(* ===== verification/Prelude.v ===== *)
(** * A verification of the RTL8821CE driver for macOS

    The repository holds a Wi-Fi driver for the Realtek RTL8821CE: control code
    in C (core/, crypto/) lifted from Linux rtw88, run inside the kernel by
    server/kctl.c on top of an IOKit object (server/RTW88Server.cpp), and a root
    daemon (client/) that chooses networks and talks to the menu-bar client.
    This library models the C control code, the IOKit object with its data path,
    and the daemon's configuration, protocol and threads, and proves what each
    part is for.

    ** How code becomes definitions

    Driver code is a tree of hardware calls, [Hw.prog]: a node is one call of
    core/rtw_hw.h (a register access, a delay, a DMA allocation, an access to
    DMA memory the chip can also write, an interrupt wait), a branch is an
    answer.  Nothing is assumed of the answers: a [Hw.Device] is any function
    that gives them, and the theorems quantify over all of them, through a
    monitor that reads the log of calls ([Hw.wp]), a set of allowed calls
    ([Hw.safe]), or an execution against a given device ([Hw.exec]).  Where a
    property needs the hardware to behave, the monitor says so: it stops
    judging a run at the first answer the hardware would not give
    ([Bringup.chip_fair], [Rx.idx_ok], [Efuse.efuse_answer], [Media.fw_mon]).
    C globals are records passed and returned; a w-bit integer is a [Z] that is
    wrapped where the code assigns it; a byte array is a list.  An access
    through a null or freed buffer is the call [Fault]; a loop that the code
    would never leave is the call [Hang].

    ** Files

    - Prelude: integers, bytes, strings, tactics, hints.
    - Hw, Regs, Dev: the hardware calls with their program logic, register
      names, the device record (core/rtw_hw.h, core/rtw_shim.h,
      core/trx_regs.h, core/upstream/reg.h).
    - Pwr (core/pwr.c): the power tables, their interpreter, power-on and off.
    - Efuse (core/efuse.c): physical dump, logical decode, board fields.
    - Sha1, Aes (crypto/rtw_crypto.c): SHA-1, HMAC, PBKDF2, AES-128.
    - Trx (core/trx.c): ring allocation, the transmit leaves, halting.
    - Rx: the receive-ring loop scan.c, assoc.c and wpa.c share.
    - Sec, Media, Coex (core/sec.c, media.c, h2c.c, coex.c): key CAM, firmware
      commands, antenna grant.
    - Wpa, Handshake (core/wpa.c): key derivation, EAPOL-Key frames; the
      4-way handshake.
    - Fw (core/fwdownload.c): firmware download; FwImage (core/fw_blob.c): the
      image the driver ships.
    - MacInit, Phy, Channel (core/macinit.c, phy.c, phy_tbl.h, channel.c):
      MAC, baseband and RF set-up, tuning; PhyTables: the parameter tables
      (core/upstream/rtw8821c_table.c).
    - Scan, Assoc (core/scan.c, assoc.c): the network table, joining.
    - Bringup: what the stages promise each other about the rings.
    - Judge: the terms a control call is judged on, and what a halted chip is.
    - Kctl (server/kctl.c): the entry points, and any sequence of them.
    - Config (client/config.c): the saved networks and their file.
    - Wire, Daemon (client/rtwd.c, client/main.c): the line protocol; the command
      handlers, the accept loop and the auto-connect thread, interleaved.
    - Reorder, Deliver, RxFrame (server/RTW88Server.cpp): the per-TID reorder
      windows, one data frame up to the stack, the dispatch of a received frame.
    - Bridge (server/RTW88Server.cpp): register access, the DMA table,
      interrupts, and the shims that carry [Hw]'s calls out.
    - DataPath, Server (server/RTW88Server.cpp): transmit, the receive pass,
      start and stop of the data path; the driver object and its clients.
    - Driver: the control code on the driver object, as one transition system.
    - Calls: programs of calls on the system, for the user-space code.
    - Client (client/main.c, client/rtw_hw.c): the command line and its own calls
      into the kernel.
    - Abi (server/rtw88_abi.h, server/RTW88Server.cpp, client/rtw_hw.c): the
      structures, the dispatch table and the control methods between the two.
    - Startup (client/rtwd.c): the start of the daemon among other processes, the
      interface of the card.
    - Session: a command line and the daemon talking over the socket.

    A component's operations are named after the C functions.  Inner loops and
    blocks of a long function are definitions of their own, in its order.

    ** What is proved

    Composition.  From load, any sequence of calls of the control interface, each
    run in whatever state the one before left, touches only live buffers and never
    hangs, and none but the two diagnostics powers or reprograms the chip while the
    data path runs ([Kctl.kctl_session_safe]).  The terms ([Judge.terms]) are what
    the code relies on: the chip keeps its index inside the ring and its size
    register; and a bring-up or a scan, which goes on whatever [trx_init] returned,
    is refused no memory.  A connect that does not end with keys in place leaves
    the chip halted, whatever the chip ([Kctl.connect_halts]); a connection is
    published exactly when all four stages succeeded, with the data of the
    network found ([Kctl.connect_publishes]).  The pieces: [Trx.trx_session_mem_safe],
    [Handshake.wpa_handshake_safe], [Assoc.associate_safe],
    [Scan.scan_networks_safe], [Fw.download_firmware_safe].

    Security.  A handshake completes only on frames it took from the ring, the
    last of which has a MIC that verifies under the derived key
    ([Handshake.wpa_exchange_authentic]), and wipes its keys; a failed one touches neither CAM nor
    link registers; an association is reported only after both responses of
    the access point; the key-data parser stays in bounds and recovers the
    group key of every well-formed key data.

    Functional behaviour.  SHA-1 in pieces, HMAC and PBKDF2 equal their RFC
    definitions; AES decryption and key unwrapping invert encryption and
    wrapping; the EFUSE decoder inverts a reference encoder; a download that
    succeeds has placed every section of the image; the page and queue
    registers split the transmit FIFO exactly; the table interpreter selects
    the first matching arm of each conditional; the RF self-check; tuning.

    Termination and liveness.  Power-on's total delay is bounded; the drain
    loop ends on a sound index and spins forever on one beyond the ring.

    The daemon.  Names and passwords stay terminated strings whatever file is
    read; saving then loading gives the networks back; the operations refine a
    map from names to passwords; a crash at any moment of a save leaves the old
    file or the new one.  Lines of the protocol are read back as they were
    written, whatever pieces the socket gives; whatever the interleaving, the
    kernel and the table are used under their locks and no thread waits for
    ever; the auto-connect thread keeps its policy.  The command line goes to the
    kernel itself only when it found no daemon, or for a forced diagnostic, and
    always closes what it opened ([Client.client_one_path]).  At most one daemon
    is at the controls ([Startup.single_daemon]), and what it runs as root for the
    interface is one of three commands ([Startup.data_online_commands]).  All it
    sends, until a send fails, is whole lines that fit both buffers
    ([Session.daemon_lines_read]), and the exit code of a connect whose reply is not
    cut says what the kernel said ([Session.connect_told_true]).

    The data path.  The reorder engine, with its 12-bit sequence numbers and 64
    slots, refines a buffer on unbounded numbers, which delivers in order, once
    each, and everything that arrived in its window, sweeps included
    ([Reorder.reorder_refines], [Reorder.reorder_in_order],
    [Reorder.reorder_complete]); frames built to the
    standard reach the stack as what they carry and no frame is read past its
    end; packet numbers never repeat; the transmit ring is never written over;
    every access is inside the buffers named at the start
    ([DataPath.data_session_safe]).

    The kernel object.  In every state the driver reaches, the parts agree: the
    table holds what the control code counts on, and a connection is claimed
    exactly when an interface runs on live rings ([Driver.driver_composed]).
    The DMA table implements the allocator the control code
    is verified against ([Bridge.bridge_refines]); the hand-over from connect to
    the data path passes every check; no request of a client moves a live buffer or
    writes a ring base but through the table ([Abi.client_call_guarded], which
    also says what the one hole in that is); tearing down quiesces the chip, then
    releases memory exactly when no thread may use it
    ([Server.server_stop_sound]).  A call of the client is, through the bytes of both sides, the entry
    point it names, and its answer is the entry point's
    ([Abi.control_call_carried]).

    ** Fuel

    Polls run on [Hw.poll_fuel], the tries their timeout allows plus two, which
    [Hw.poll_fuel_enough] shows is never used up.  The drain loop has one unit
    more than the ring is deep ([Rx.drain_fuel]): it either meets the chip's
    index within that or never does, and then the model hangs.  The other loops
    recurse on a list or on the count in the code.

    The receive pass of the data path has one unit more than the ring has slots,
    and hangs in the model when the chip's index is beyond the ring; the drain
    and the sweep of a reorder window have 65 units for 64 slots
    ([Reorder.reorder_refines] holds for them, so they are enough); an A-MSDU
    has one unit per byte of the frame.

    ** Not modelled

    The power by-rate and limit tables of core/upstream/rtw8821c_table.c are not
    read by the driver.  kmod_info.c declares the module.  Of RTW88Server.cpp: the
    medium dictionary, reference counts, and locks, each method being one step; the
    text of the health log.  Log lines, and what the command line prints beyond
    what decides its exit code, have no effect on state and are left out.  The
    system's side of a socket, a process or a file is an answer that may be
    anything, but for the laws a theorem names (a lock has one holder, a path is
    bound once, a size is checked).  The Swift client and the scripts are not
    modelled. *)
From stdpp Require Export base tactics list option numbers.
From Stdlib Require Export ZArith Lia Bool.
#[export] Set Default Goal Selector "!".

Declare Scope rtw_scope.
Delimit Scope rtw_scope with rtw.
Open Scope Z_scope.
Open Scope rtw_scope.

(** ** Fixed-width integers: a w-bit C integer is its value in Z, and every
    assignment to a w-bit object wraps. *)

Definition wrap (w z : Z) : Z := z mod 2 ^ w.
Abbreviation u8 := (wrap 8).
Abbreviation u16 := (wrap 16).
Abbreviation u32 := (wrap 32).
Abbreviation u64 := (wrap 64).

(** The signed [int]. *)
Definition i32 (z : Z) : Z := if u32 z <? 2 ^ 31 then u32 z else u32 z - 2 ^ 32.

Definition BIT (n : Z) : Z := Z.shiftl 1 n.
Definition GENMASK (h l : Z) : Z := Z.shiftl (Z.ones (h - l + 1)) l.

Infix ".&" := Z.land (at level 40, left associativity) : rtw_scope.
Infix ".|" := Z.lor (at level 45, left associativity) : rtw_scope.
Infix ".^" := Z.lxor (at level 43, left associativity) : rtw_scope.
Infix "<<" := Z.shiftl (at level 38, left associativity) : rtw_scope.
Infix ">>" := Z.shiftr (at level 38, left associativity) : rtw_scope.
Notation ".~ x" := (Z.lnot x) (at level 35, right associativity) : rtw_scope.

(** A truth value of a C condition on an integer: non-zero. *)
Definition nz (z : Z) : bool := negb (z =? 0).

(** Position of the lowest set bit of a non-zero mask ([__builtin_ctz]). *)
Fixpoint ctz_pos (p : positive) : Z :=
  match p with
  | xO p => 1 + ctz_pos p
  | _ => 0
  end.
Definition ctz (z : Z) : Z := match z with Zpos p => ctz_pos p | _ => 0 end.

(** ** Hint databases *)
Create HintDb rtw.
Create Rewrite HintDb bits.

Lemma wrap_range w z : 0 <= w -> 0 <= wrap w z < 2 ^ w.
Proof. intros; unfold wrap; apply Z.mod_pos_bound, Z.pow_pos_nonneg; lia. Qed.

— TASK —
Using only the listing above, restate exactly the lines from the line containing "- Scan, Assoc" through the line containing "windows, one data", both included.

— FINAL ANSWER —
    - Scan, Assoc (core/scan.c, assoc.c): the network table, joining.
    - Bringup: what the stages promise each other about the rings.
    - Judge: the terms a control call is judged on, and what a halted chip is.
    - Kctl (server/kctl.c): the entry points, and any sequence of them.
    - Config (client/config.c): the saved networks and their file.
    - Wire, Daemon (client/rtwd.c, client/main.c): the line protocol; the command
      handlers, the accept loop and the auto-connect thread, interleaved.
    - Reorder, Deliver, RxFrame (server/RTW88Server.cpp): the per-TID reorder
      windows, one data frame up to the stack, the dispatch of a received frame.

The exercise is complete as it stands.